Whenever possible, no account should be shared with other users. However, in some instances (e.g. social media accounts, some email accounts, et cetera) it will be required to share a single set of credentials with multiple users using a tool called LastPass.
The DevOps and Infosec teams maintain a master account where all credentials are stored and shared with the approved users. Passwords are being rotated regularly for security reasons, and the new ones will automatically synchronize in the other users' LastPass vaults.
If you do not have a lastpass account please create one. DO NOT FORGET YOUR LASTPASS PASSWORD! It cannot be reset by the infosec team or lastpass. Your password is used to generate your encryption key, so it is unique to you. We also recommend installing the lastpass browser extension to your favorite browser.
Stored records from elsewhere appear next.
Lemma memcmp_large_eq m a b len : memcmp_large m a b len = same_bytes m a b len.
Proof.
  unfold memcmp_large.
  assert (∀ k, forallb (λ i, let offset := Z.of_nat (i * 32) in
                 memcmp_avx2 m (a + offset) (b + offset) 32) (seq 0 k)
               = same_bytes m a b (32 * k)) as ->.
  { induction k as [|k IH]; [done|]. rewrite seq_S, forallb_app, IH.
    replace (32 * S k)%nat with (32 * k + 32)%nat by lia.
    rewrite same_bytes_app. f_equal. simpl forallb. rewrite andb_true_r, memcmp_avx2_eq by lia.
    f_equal; lia. }
  rewrite (Nat.mul_comm (len / 32) 32). cbv zeta. destruct (Nat.ltb_spec 0 (len mod 32)).
  - rewrite memcmp_avx2_eq, <- same_bytes_app by lia. f_equal. lia.
  - rewrite andb_true_r. f_equal. lia.
Qed.

Lemma memcmp_compares m a b len :
  memcmp_simd_optimized m a b len = Val (same_bytes m a b (compare_width len)).
Proof.
  unfold memcmp_simd_optimized. destruct (Nat.eqb_spec len 0) as [->|]; [done|].
  destruct (Nat.leb_spec len 8).
  { destruct len as [|[|[|[|[|[|[|[|[|len]]]]]]]]]; try lia; try reflexivity.
    change (compare_width 3) with (2 + 1)%nat. by rewrite same_bytes_app. }
  unfold compare_width. rewrite (proj2 (Nat.leb_gt len 8)), andb_false_r by lia.
  destruct (Nat.leb_spec len 16); [|destruct (Nat.leb_spec len 32)]; f_equal.
  - rewrite <- (masked_eq m a b 16 len) by lia. unfold memcmp_sse.
    destruct (Nat.leb_spec 16 len); [|done]. by replace len with 16%nat by lia.
  - apply memcmp_avx2_eq. lia.
  - apply memcmp_large_eq.
Qed.

Lemma copy_width_exact len :
  copy_width len = len ↔ (len ≤ 4)%nat ∨ len = 8%nat ∨ len = 16%nat ∨ (len mod 32 = 0)%nat.
Proof.
  unfold copy_width.
  destruct (Nat.leb_spec len 4), (Nat.leb_spec len 8), (Nat.leb_spec len 16); lia.
Qed.

Lemma copy_width_ge len : (len ≤ copy_width len < len + 32)%nat.
Proof.
  unfold copy_width.
  destruct (Nat.leb_spec len 4), (Nat.leb_spec len 8), (Nat.leb_spec len 16); lia.
Qed.

(** C31. The reach of the size-class routines, with or without AVX-512.  From a source apart from the
    destination, [memcpy_simd_optimized] never panics, copies the [len] bytes, and goes on to
    [copy_width len], at most 31 bytes further: it overwrites bytes past the destination's end
    except when [len] is at most 4, is 8 or 16, or is a multiple of 32.
    [memcmp_simd_optimized] compares [len] bytes, but 8 of them for lengths 5 to 8, so equal
    inputs of 5 bytes may compare unequal.  [memzero_simd_optimized] zeroes just [len] bytes. *)
Theorem simd_ops_reach `{Cpu} m dst src len :
  apart dst src (copy_width len) →
  (∃ m', memcpy_simd_optimized m dst src len = Val m' ∧
     ∀ x, m' x = if (dst <=? x) && (x <? dst + Z.of_nat (copy_width len))
                 then m (src + (x - dst)) else m x) ∧
  (len ≤ copy_width len < len + 32)%nat ∧
  (copy_width len = len ↔
     (len ≤ 4)%nat ∨ len = 8%nat ∨ len = 16%nat ∨ (len mod 32 = 0)%nat) ∧
  memcmp_simd_optimized m dst src len
  = Val (bool_decide (load m dst (compare_width len) = load m src (compare_width len))) ∧
  (∀ x, memzero_simd_optimized m dst len x =
        if (dst <=? x) && (x <? dst + Z.of_nat len) then 0 else m x).
Proof.
  intros Hd. split_and!.
  - destruct (memcpy_copies m dst src len Hd) as (m' & Hm & Hc).
    exists m'. split; [done|]. intros x. by rewrite Hc, move_at.
  - apply copy_width_ge.
  - apply copy_width_ge.
  - apply copy_width_exact.
  - apply memcmp_compares.
  - intros x. by rewrite memzero_exact, store_zeros_at.
Qed.

(** A copy of five bytes replaces the three after them, and two equal strings of five bytes that
    differ in the byte after them are found unequal. *)
Lemma simd_ops_reach_witness :
  let _ := {| avx512f := false |} in
  let m : Mem := λ a, if a <? 100 then 7 else if (a =? 105) || (a =? 205) then a else 1 in
  (∃ m', memcpy_simd_optimized m 0 100 5 = Val m' ∧ m' 4 = 1 ∧ m' 5 = 105 ∧ m' 8 = 7) ∧
  load m 200 5 = load m 100 5 ∧ memcmp_simd_optimized m 200 100 5 = Val false.
Proof.
  intros cpu m.
  destruct (simd_ops_reach m 0 100 5) as ((m' & H1 & H2) & _); [left; by vm_compute|].
  destruct (simd_ops_reach m 200 100 5) as (_ & _ & _ & H4 & _); [right; by vm_compute|].
  split_and!; [exists m'; split_and!; [exact H1|rewrite (H2 4); reflexivity|
    rewrite (H2 5); reflexivity|rewrite (H2 8); reflexivity]|reflexivity|].
  rewrite H4. vm_compute. reflexivity.
Defined.
Lemma set_u64 z n : (n < 64)%nat → is_u64 z → is_u64 (Z.lor z (mask_of n)).
Proof.
  rewrite !u64_bits. intros Hn [H0 H1].
  split; [apply Z.lor_nonneg; split; [done|apply Z.pow_nonneg; lia]|].
  intros i Hi. rewrite Z.lor_spec, H1 by done. replace i with (Z.of_nat (Z.to_nat i)) by lia.
  rewrite testbit_mask. apply bool_decide_eq_false. lia.
Qed.

Lemma marked_clear l w n b :
  (w < length l)%nat → (n < 64)%nat →
  marked (<[w := Z.land (nth w l 0) (Z.lnot (mask_of n))]> l) b =
  marked l b && negb (bool_decide (b = w * 64 + n)%nat).
Proof.
  intros Hw Hn. unfold marked. destruct (decide (b / 64 = w)%nat) as [<-|Hne].
  - rewrite (nth_lookup_Some _ _ _ _ (list_lookup_insert_eq _ _ _ Hw)).
    rewrite Z.land_spec, Z.lnot_spec, testbit_mask by lia. f_equal. f_equal.
    apply bool_decide_ext. lia.
  - rewrite !nth_lookup, list_lookup_insert_ne by done.
    rewrite bool_decide_eq_false_2 by lia. by rewrite andb_true_r.
Qed.

Lemma marked_set l w n b :
  (w < length l)%nat → (n < 64)%nat →
  marked (<[w := Z.lor (nth w l 0) (mask_of n)]> l) b =
  marked l b || bool_decide (b = w * 64 + n)%nat.
Proof.
  intros Hw Hn. unfold marked. destruct (decide (b / 64 = w)%nat) as [<-|Hne].
  - rewrite (nth_lookup_Some _ _ _ _ (list_lookup_insert_eq _ _ _ Hw)).
    rewrite Z.lor_spec, testbit_mask. f_equal. apply bool_decide_ext. lia.
  - rewrite !nth_lookup, list_lookup_insert_ne by done.
    rewrite bool_decide_eq_false_2 by lia. by rewrite orb_false_r.
Qed.

Lemma trailing_zeros_spec z :
  is_u64 z → z ≠ 0 →
  (trailing_zeros z < 64)%nat ∧ Z.testbit z (Z.of_nat (trailing_zeros z)) = true.
Proof.
  intros Hz Hn. unfold trailing_zeros. destruct (find _ _) as [i|] eqn:Hf.
  - apply find_some in Hf as [Hi Hb]. apply in_seq in Hi. split; [lia|done].
  - destruct Hn. apply Z.bits_inj_0. intros i. destruct (decide (0 ≤ i < 64)).
    + pose proof (find_none _ _ Hf (Z.to_nat i)) as Hb. cbv beta in Hb.
      rewrite Z2Nat.id in Hb by lia. apply Hb, in_seq. lia.
    + destruct (decide (i < 0)); [by apply Z.testbit_neg_r|]. apply u64_bits in Hz as [_ Hz].
      apply Hz. lia.
Qed.

(** ** Well-formed pools *)

Record pool_ok (p : SharedMemoryPool) : Prop := mk_pool_ok {
  ok_words : Forall is_u64 (free_blocks p);
  ok_length : length (free_blocks p) = ((total_blocks p + 63) / 64)%nat;
  ok_range b : marked (free_blocks p) b = true → (b < total_blocks p)%nat;
}.

(** A word of the pool, by its index. *)
Lemma word_u64 p w : pool_ok p → is_u64 (nth w (free_blocks p) 0).
Proof.
  intros Hp. destruct (decide (w < length (free_blocks p))%nat) as [Hw|Hw].
  - apply Forall_nth; [apply Hp|done].
  - rewrite nth_overflow by lia. uint.
Qed.

Lemma marked_below l b : marked l b = true → (b / 64 < length l)%nat.
Proof.
  intros Hm. apply Nat.nle_gt. intros Hle. unfold marked in Hm.
  by rewrite nth_overflow, Z.bits_0 in Hm.
Qed.
(* ===== verification/Concurrent.v ===== *)
(** * Concurrent callers

    Threads or tasks that run one function each on shared cells: a local step
    relation says what one of them does in one atomic operation, and the system
    takes such a step of any of them. *)

From stdpp Require Import relations.
From S2P Require Import Prelude.

#[local] Open Scope Z_scope.
#[local] Open Scope list_scope.

(** ** Concurrent callers of one function *)

(** [C] is what a caller asks for, [P] where it is in the function. *)
Section Callers.
Context {Sh C P : Type} (local : Sh → C → P → Sh → P → Prop).

Record System := mk_System { shared : Sh; callers : list (C * P) }.

Inductive system_step : System → System → Prop :=
| caller_moves sh l i c p sh' p' :
    l !! i = Some (c, p) → local sh c p sh' p' →
    system_step (mk_System sh l) (mk_System sh' (<[i := (c, p')]> l)).

(** Where a caller is after one has moved. *)
Lemma insert_callers (l : list (C * P)) i c p p' : l !! i = Some (c, p) →
  ∀ j d q, <[i := (c, p')]> l !! j = Some (d, q) →
  (j = i ∧ d = c ∧ q = p') ∨ (j ≠ i ∧ l !! j = Some (d, q)).
Proof.
  intros Hi j d q Hj. destruct (decide (j = i)) as [->|Hne].
  - rewrite list_lookup_insert_eq in Hj by (by eapply lookup_lt_Some). left. naive_solver.
  - rewrite list_lookup_insert_ne in Hj by done. by right.
Qed.

Lemma insert_requests (l : list (C * P)) i c p p' :
  l !! i = Some (c, p) → (<[i := (c, p')]> l).*1 = l.*1.
Proof. intros Hi. rewrite list_fmap_insert. apply list_insert_id. by rewrite list_lookup_fmap, Hi. Qed.

Lemma elem_of_requests (l : list (C * P)) i c p : l !! i = Some (c, p) → c ∈ l.*1.
Proof.
  intros Hi. apply list_elem_of_fmap. exists (c, p). split; [done|]. by eapply list_elem_of_lookup_2.
Qed.

Lemma configs_kept s s' : rtc system_step s s' → (callers s').*1 = (callers s).*1.
Proof.
  induction 1 as [|s1 s2 s3 Hs _ IH]; [done|]. rewrite IH. destruct Hs as [sh l i c p sh' p' Hi _].
  by eapply insert_requests.
Qed.

(** One caller alone, and the callers one after the other. *)
Definition solo (c : C) (x y : Sh * P) : Prop := local x.1 c x.2 y.1 y.2.

Lemma solo_runs sh l i c p x : l !! i = Some (c, p) → rtc (solo c) (sh, p) x →
  rtc system_step (mk_System sh l) (mk_System x.1 (<[i := (c, x.2)]> l)).
Proof.
  intros Hi Hr. remember (sh, p) as start eqn:Hstart. revert x Hr.
  apply rtc_ind_r; [subst; by rewrite list_insert_id|intros [sh1 p1] [sh2 p2] _ Hs IH].
  eapply rtc_r; [exact IH|]. simpl in *.
  rewrite <- (list_insert_insert_eq l i (c, p2) (c, p1)).
  apply (caller_moves _ _ _ c p1); [|done]. apply list_lookup_insert_eq. by eapply lookup_lt_Some.
Qed.

Lemma all_finish (stop : P) :
  (∀ sh c p, ∃ sh', rtc (solo c) (sh, p) (sh', stop)) →
  ∀ s, ∃ sh', rtc system_step s (mk_System sh' (map (λ x, (x.1, stop)) (callers s))).
Proof.
  intros Hsolo [sh l]. simpl.
  enough (∀ n, (n ≤ length l)%nat → ∃ sh', rtc system_step (mk_System sh l)
    (mk_System sh' (map (λ x, (x.1, stop)) (take n l) ++ drop n l))) as Hn.
  { destruct (Hn (length l)) as [sh' Hr]; [lia|]. exists sh'.
    by rewrite take_ge, drop_ge, app_nil_r in Hr by lia. }
  induction n as [|n IH]; intros Hl; [by exists sh|]. destruct IH as [sh1 Hr]; [lia|].
  destruct (lookup_lt_is_Some_2 l n) as [[c p] Hn]; [lia|].
  destruct (Hsolo sh1 c p) as [sh2 Hs]. exists sh2. etrans; [exact Hr|].
  apply (solo_runs _ (map (λ x, (x.1, stop)) (take n l) ++ drop n l) n) in Hs.
  - rewrite (take_S_r _ _ _ Hn), map_app, <- app_assoc. rewrite (drop_S _ _ _ Hn) in Hs at 2.
    assert (length (map (λ x, (x.1, stop)) (take n l)) = n) as Hlen
      by (rewrite length_map, length_take_le; lia).
    by rewrite insert_app_r_alt, Hlen, Nat.sub_diag in Hs by lia.
  - rewrite lookup_app_r; rewrite ?length_map, length_take_le; try lia.
    by rewrite Nat.sub_diag, lookup_drop, Nat.add_0_r.
Qed.

Context (rank : C → P → nat).
Hypothesis local_rank : ∀ sh c p sh' p', local sh c p sh' p' → (rank c p' < rank c p)%nat.

Definition total_rank (s : System) : nat := sum_list_with (λ x, rank x.1 x.2) (callers s).

Lemma sum_list_with_insert {A} (f : A → nat) l i x y :
  l !! i = Some x → (sum_list_with f (<[i := y]> l) + f x = sum_list_with f l + f y)%nat.
Proof.
  revert i. induction l as [|z l IH]; intros [|i] Hi; simplify_eq/=; [lia|].
  specialize (IH i Hi). lia.
Qed.

(** Every run ends. *)
Lemma runs_bounded n s s' : nsteps system_step n s s' → (n ≤ total_rank s)%nat.
Proof.
  induction 1 as [|n s1 s2 s3 Hs _ IH]; [lia|]. destruct Hs as [sh l i c p sh' p' Hi Hl].
  unfold total_rank in *. simpl in *. apply local_rank in Hl.
  pose proof (sum_list_with_insert (λ x, rank x.1 x.2) l i (c, p) (c, p') Hi). simpl in *. lia.
Qed.
End Callers.
Arguments mk_System {_ _ _} _ _.
Arguments shared {_ _ _} _.
Arguments callers {_ _ _} _.

(** One step of the caller [i], then the rest of the run. *)
Ltac caller i rule := eapply rtc_l; [eapply (caller_moves _ _ _ i); [reflexivity|eapply rule; simpl]|].
(* ===== verification/PumpSwapUtils.v ===== *)
(** * PumpSwap pools: derived addresses, decoding, search
    (sdk instruction/utils/{pumpswap,pumpswap_types}.rs)

    Reading the basic types is the borsh crate's ([Borsh]); the RPC node and the
    clock are parameters too ([Rpc]).  Two queries issued together by
    [tokio::join!] are modelled in the order they are written. *)

From Stdlib Require Import String.
From S2P Require Import Prelude Solana Accounts Spl FastFn PumpFunUtils Effects Borsh.

#[local] Open Scope string_scope.
#[local] Open Scope Z_scope.
#[local] Open Scope list_scope.

(* sdk instruction/utils/pumpswap_types.rs:5-22 Pool *)
Record Pool := mk_Pool {
  pool_bump : Z;
  pool_index : Z;
  pool_creator : Pubkey;
  pool_base_mint : Pubkey;
  pool_quote_mint : Pubkey;
  pool_lp_mint : Pubkey;
  pool_base_account : Pubkey;
  pool_quote_account : Pubkey;
  pool_lp_supply : Z;
  pool_coin_creator : Pubkey;
  pool_mayhem : bool;
  pool_cashback : bool;
  pool_reserved : bytes;
}.

#[export] Instance Pool_eq_dec : EqDecision Pool.
Proof. solve_decision. Defined.

(* sdk instruction/utils/pumpswap_types.rs:25-25 POOL_SIZE *)
Definition POOL_SIZE : nat := 244.

(** The derived reader: the fields in order. *)
(* sdk instruction/utils/pumpswap_types.rs:5-22 Pool, BorshDeserialize *)
Definition read_pool `{Borsh} : Reader Pool :=
  let^ bump := read_u8 in
  let^ index := read_u16 in
  let^ creator := read_key in
  let^ base_mint := read_key in
  let^ quote_mint := read_key in
  let^ lp_mint := read_key in
  let^ base_account := read_key in
  let^ quote_account := read_key in
  let^ lp_supply := read_u64 in
  let^ coin_creator := read_key in
  let^ mayhem := read_bool in
  let^ cashback := read_bool in
  let^ reserved := read_array 7 in
  rret (mk_Pool bump index creator base_mint quote_mint lp_mint base_account quote_account
          lp_supply coin_creator mayhem cashback reserved).

(* sdk instruction/utils/pumpswap_types.rs:27-32 pool_decode *)
Definition pool_decode `{Borsh} (data : bytes) : option Pool :=
  decode_prefix POOL_SIZE read_pool data.

Lemma pool_takes `{Borsh} : takes POOL_SIZE read_pool.
Proof. unfold read_pool. reads_tac. Qed.
(* ===== verification/PoolTypes.v ===== *)
(** * Account types of the pools (sdk instruction/utils/*_types.rs)

    The records of the pool accounts of Bonk, Raydium and Meteora, the reader
    each derives, its declared size and its decoder, and the reader of the
    Pump.fun bonding curve; the pool of PumpSwap is in PumpSwapUtils.  Every
    reader follows the declaration field by field. *)

From S2P Require Import Prelude Solana Effects Borsh BondingCurve.

#[local] Open Scope Z_scope.

(** ** Bonk *)

(* sdk instruction/utils/bonk_types.rs:75-81 VestingSchedule *)
Record VestingSchedule := mk_VestingSchedule {
  vs_total_locked_amount : Z;
  vs_cliff_period : Z;
  vs_unlock_period : Z;
  vs_start_time : Z;
  vs_allocated_share_amount : Z;
}.

(* sdk instruction/utils/bonk_types.rs:75-81 VestingSchedule, BorshDeserialize *)
Definition read_vesting_schedule `{Borsh} : Reader VestingSchedule :=
  let^ total_locked_amount := read_u64 in
  let^ cliff_period := read_u64 in
  let^ unlock_period := read_u64 in
  let^ start_time := read_u64 in
  let^ allocated_share_amount := read_u64 in
  rret (mk_VestingSchedule total_locked_amount cliff_period unlock_period start_time
          allocated_share_amount).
After your account is created make sure to sign in, this will generate your encryption keys so passwords can be shared securely. Send the email address you used to sign up to the infosec team (#skill-infosec) and they will share passwords with you. If you are outside of the admin group in slack approval for access will be required. The infosec team will reach out to the admin group for approval.
Lastpass sharing documentation
When changing a password, you should generate the new one with LastPass (or equivalent) using the following settings:
- All characters:
- Uppercase
- Lowercase
- Numbers
- Symbols
- Length: 15 or more characters.
Once you change a password, please update the record in LastPass, so it's automatically shared with all the authorized users.